* [DATA]:
(** The block [(m, d)] of the result, for one sample, is the per-sample
    reading of that block of the input. *)
Lemma forward_block (self : SE3GroupNorm.t F) t y pre m d post b :
  wf t -> forward self t = Ok y ->
  Rs self = pre ++ (m, d) :: post ->
  b < nth 0 (size t) 0 ->
  let mn := Z.to_nat m in
  let dn := Z.to_nat d in
  let c0 := Z.to_nat (channels pre) in
  channels_of y b c0 (mn * dn)
  = PerSample.block mn dn (prod (skipn 2 (size t))) (eps self) (affine self)
      (PerSample.sub_vector (weight self)
         (if affine self then 0 + Z.to_nat (multiplicities pre) else 0))
      (PerSample.sub_vector (bias self)
         (if affine self then 0 + Z.to_nat (scalar_multiplicities pre) else 0))
      (channels_of t b c0 (mn * dn)).
Proof.
  intros W R ERs Hb mn dn c0.
  destruct (forward_refines self t y W R) as [Bn [C [sp [Fit Ey]]]].
  pose proof Fit as [E [PB [P [_ [Ch _]]]]].
  rewrite E in Hb. cbn [nth] in Hb.
  unfold channels_of. rewrite (forward_sample self t y Bn C sp b Fit W R Hb).
  assert (Ey' : size y = Bn :: C :: sp) by (subst y; reflexivity).
  rewrite Ey', E. cbn [skipn].
  rewrite ERs in P, Ch. apply positive_blocks_app in P.
  destruct P as [Ppre [[Pm Pd] Ppost]]. cbn [fst snd] in Pm, Pd.
  pose proof (channels_nonneg pre Ppre) as Cpre.
  pose proof (channels_nonneg post Ppost) as Cpost.
  rewrite channels_app, channels_cons in Ch.
  assert (Ls : length (sample t b) = C * prod sp).
  { rewrite (sample_rows t Bn C sp b E). apply length_row.
    unfold wf, numel in W. rewrite E in W. cbn [prod fold_right] in W.
    fold (prod sp) in W. nia. }
  unfold PerSample.forward. rewrite ERs.
  rewrite (blocks_app self (prod sp) _ pre ((m, d) :: post) Ppre 0 0 0).
  rewrite skipn_app_l
    by (apply length_per_sample_blocks; [assumption | rewrite Ls; fold c0; nia]).
  cbn [PerSample.blocks]. fold mn dn c0. cbn [Nat.add].
  rewrite firstn_app.
  assert (Lb : forall w' b', length (PerSample.block mn dn (prod sp) (eps self) (affine self)
                  w' b' (firstn (mn * dn * prod sp) (skipn (c0 * prod sp) (sample t b))))
               = mn * dn * prod sp).
  { intros w' b'. rewrite length_per_sample_block; [lia|].
    rewrite length_firstn, length_skipn, Ls. unfold mn, dn, c0. nia. }
  rewrite Lb, Nat.sub_diag. cbn [firstn]. rewrite app_nil_r.
  apply firstn_all2. rewrite Lb. lia.
Qed.

End ForwardBlocks.
(** * The scale of a block *)

Section BlockScale.
Context {F : Type} `{Scalar F}.
Import SE3GroupNorm.

(** C4.  In the result of a forward pass, the scale of a block is one
    scalar per batch sample: the mean, over the channels and positions of
    the block, of the sums of squares across the dimension axis of the
    block (centred when its dimension is 1), plus epsilon, to the power
    -0.5.  Without the affine transform the block of the result is, for
    that sample, the (centred) input block with every entry multiplied by
    that one scalar; with it, the scalar is first multiplied by the
    weight of the channel (and the bias of the channel is added to a
    block of dimension 1). *)
Theorem C4_one_scale_per_sample
        (self : SE3GroupNorm.t F) (t y : Tensor F) (pre post : list (Z * Z)) (m d : Z)
        (b : nat) :
  wf t -> forward self t = Ok y ->
  Rs self = pre ++ (m, d) :: post ->
  b < nth 0 (size t) 0 ->
  let mn := Z.to_nat m in
  let dn := Z.to_nat d in
  let S := prod (skipn 2 (size t)) in
  let c0 := Z.to_nat (channels pre) in
  let w := PerSample.sub_vector (weight self) (Z.to_nat (multiplicities pre)) in
  let b0 := PerSample.sub_vector (bias self) (Z.to_nat (scalar_multiplicities pre)) in
  let x := firstn (mn * dn * S) (skipn (c0 * S) (sample t b)) in
  let xc := if (d =? 1)%Z then map (fun v => fsub v (mean x)) x else x in
  let n := fpow_neg_half (fadd (mean (PerSample.sum_squares mn dn S xc)) (eps self)) in
  let out := firstn (mn * dn * S) (skipn (c0 * S) (sample y b)) in
  (affine self = false -> out = map (fun v => fmul v n) xc) /\
  (affine self = true ->
     forall i k, i < mn -> k < dn * S ->
       nth (i * (dn * S) + k) out fzero
       = let scaled := fmul (nth (i * (dn * S) + k) xc fzero) (fmul n (w i)) in
         if (d =? 1)%Z then fadd scaled (b0 i) else scaled).
Proof.
  intros W R ERs Hb mn dn S c0 w b0 x xc n out.
  pose proof (forward_block self t y pre m d post b W R ERs Hb) as B. cbv zeta in B.
  destruct (forward_entry self t y pre m d post W R ERs)
    as [Bn [C [sp [Fit [Esz [[Pm Pd] Hall]]]]]].
  destruct Fit as [E _].
  assert (Hb' : b < Bn) by (rewrite E in Hb; exact Hb).
  destruct (Hall b Hb') as [Lx _].
  assert (ES : prod sp = S) by (unfold S; now rewrite E).
  rewrite ES in Lx. fold mn dn c0 in Lx. fold x in Lx.
  unfold channels_of in B. rewrite Esz in B. fold mn dn S c0 in B. fold x out in B.
  assert (E1 : (dn =? 1) = (d =? 1)%Z).
  { unfold dn. destruct (Z.eqb_spec d 1), (Nat.eqb_spec (Z.to_nat d) 1); lia. }
  assert (Ec : PerSample.centred dn x = xc).
  { unfold PerSample.centred, xc. now rewrite E1. }
  assert (En : PerSample.norm_factor mn dn S (eps self) (PerSample.centred dn x) = n).
  { unfold PerSample.norm_factor. now rewrite Ec. }
  assert (Lc : length xc = mn * (dn * S)) by (rewrite <- Ec; now rewrite length_centred).
  split.
  - intros A. rewrite B, A. unfold PerSample.block. cbn [andb].
    rewrite En, Ec. now apply per_channel_const.
  - intros A i k Hi Hk. cbv zeta. rewrite B, A.
    unfold PerSample.block. cbn [andb]. rewrite En, Ec, E1. cbn [Nat.add].
    fold w b0.
    destruct (d =? 1)%Z.
    + rewrite per_channel_entry by (auto using length_per_channel).
      now rewrite per_channel_entry.
    + now rewrite per_channel_entry.
Qed.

* [GOAL OF THE EXERCISE]: All of the entries above are to be printed again exactly.

* [SOLUTION TO THIS TASK]:
(** The block [(m, d)] of the result, for one sample, is the per-sample
    reading of that block of the input. *)
Lemma forward_block (self : SE3GroupNorm.t F) t y pre m d post b :
  wf t -> forward self t = Ok y ->
  Rs self = pre ++ (m, d) :: post ->
  b < nth 0 (size t) 0 ->
  let mn := Z.to_nat m in
  let dn := Z.to_nat d in
  let c0 := Z.to_nat (channels pre) in
  channels_of y b c0 (mn * dn)
  = PerSample.block mn dn (prod (skipn 2 (size t))) (eps self) (affine self)
      (PerSample.sub_vector (weight self)
         (if affine self then 0 + Z.to_nat (multiplicities pre) else 0))
      (PerSample.sub_vector (bias self)
         (if affine self then 0 + Z.to_nat (scalar_multiplicities pre) else 0))
      (channels_of t b c0 (mn * dn)).
Proof.
  intros W R ERs Hb mn dn c0.
  destruct (forward_refines self t y W R) as [Bn [C [sp [Fit Ey]]]].
  pose proof Fit as [E [PB [P [_ [Ch _]]]]].
  rewrite E in Hb. cbn [nth] in Hb.
  unfold channels_of. rewrite (forward_sample self t y Bn C sp b Fit W R Hb).
  assert (Ey' : size y = Bn :: C :: sp) by (subst y; reflexivity).
  rewrite Ey', E. cbn [skipn].
  rewrite ERs in P, Ch. apply positive_blocks_app in P.
  destruct P as [Ppre [[Pm Pd] Ppost]]. cbn [fst snd] in Pm, Pd.
  pose proof (channels_nonneg pre Ppre) as Cpre.
  pose proof (channels_nonneg post Ppost) as Cpost.
  rewrite channels_app, channels_cons in Ch.
  assert (Ls : length (sample t b) = C * prod sp).
  { rewrite (sample_rows t Bn C sp b E). apply length_row.
    unfold wf, numel in W. rewrite E in W. cbn [prod fold_right] in W.
    fold (prod sp) in W. nia. }
  unfold PerSample.forward. rewrite ERs.
  rewrite (blocks_app self (prod sp) _ pre ((m, d) :: post) Ppre 0 0 0).
  rewrite skipn_app_l
    by (apply length_per_sample_blocks; [assumption | rewrite Ls; fold c0; nia]).
  cbn [PerSample.blocks]. fold mn dn c0. cbn [Nat.add].
  rewrite firstn_app.
  assert (Lb : forall w' b', length (PerSample.block mn dn (prod sp) (eps self) (affine self)
                  w' b' (firstn (mn * dn * prod sp) (skipn (c0 * prod sp) (sample t b))))
               = mn * dn * prod sp).
  { intros w' b'. rewrite length_per_sample_block; [lia|].
    rewrite length_firstn, length_skipn, Ls. unfold mn, dn, c0. nia. }
  rewrite Lb, Nat.sub_diag. cbn [firstn]. rewrite app_nil_r.
  apply firstn_all2. rewrite Lb. lia.
Qed.

End ForwardBlocks.
(** * The scale of a block *)

Section BlockScale.
Context {F : Type} `{Scalar F}.
Import SE3GroupNorm.

(** C4.  In the result of a forward pass, the scale of a block is one
    scalar per batch sample: the mean, over the channels and positions of
    the block, of the sums of squares across the dimension axis of the
    block (centred when its dimension is 1), plus epsilon, to the power
    -0.5.  Without the affine transform the block of the result is, for
    that sample, the (centred) input block with every entry multiplied by
    that one scalar; with it, the scalar is first multiplied by the
    weight of the channel (and the bias of the channel is added to a
    block of dimension 1). *)
Theorem C4_one_scale_per_sample
        (self : SE3GroupNorm.t F) (t y : Tensor F) (pre post : list (Z * Z)) (m d : Z)
        (b : nat) :
  wf t -> forward self t = Ok y ->
  Rs self = pre ++ (m, d) :: post ->
  b < nth 0 (size t) 0 ->
  let mn := Z.to_nat m in
  let dn := Z.to_nat d in
  let S := prod (skipn 2 (size t)) in
  let c0 := Z.to_nat (channels pre) in
  let w := PerSample.sub_vector (weight self) (Z.to_nat (multiplicities pre)) in
  let b0 := PerSample.sub_vector (bias self) (Z.to_nat (scalar_multiplicities pre)) in
  let x := firstn (mn * dn * S) (skipn (c0 * S) (sample t b)) in
  let xc := if (d =? 1)%Z then map (fun v => fsub v (mean x)) x else x in
  let n := fpow_neg_half (fadd (mean (PerSample.sum_squares mn dn S xc)) (eps self)) in
  let out := firstn (mn * dn * S) (skipn (c0 * S) (sample y b)) in
  (affine self = false -> out = map (fun v => fmul v n) xc) /\
  (affine self = true ->
     forall i k, i < mn -> k < dn * S ->
       nth (i * (dn * S) + k) out fzero
       = let scaled := fmul (nth (i * (dn * S) + k) xc fzero) (fmul n (w i)) in
         if (d =? 1)%Z then fadd scaled (b0 i) else scaled).
Proof.
  intros W R ERs Hb mn dn S c0 w b0 x xc n out.
  pose proof (forward_block self t y pre m d post b W R ERs Hb) as B. cbv zeta in B.
  destruct (forward_entry self t y pre m d post W R ERs)
    as [Bn [C [sp [Fit [Esz [[Pm Pd] Hall]]]]]].
  destruct Fit as [E _].
  assert (Hb' : b < Bn) by (rewrite E in Hb; exact Hb).
  destruct (Hall b Hb') as [Lx _].
  assert (ES : prod sp = S) by (unfold S; now rewrite E).
  rewrite ES in Lx. fold mn dn c0 in Lx. fold x in Lx.
  unfold channels_of in B. rewrite Esz in B. fold mn dn S c0 in B. fold x out in B.
  assert (E1 : (dn =? 1) = (d =? 1)%Z).
  { unfold dn. destruct (Z.eqb_spec d 1), (Nat.eqb_spec (Z.to_nat d) 1); lia. }
  assert (Ec : PerSample.centred dn x = xc).
  { unfold PerSample.centred, xc. now rewrite E1. }
  assert (En : PerSample.norm_factor mn dn S (eps self) (PerSample.centred dn x) = n).
  { unfold PerSample.norm_factor. now rewrite Ec. }
  assert (Lc : length xc = mn * (dn * S)) by (rewrite <- Ec; now rewrite length_centred).
  split.
  - intros A. rewrite B, A. unfold PerSample.block. cbn [andb].
    rewrite En, Ec. now apply per_channel_const.
  - intros A i k Hi Hk. cbv zeta. rewrite B, A.
    unfold PerSample.block. cbn [andb]. rewrite En, Ec, E1. cbn [Nat.add].
    fold w b0.
    destruct (d =? 1)%Z.
    + rewrite per_channel_entry by (auto using length_per_channel).
      now rewrite per_channel_entry.
    + now rewrite per_channel_entry.
Qed.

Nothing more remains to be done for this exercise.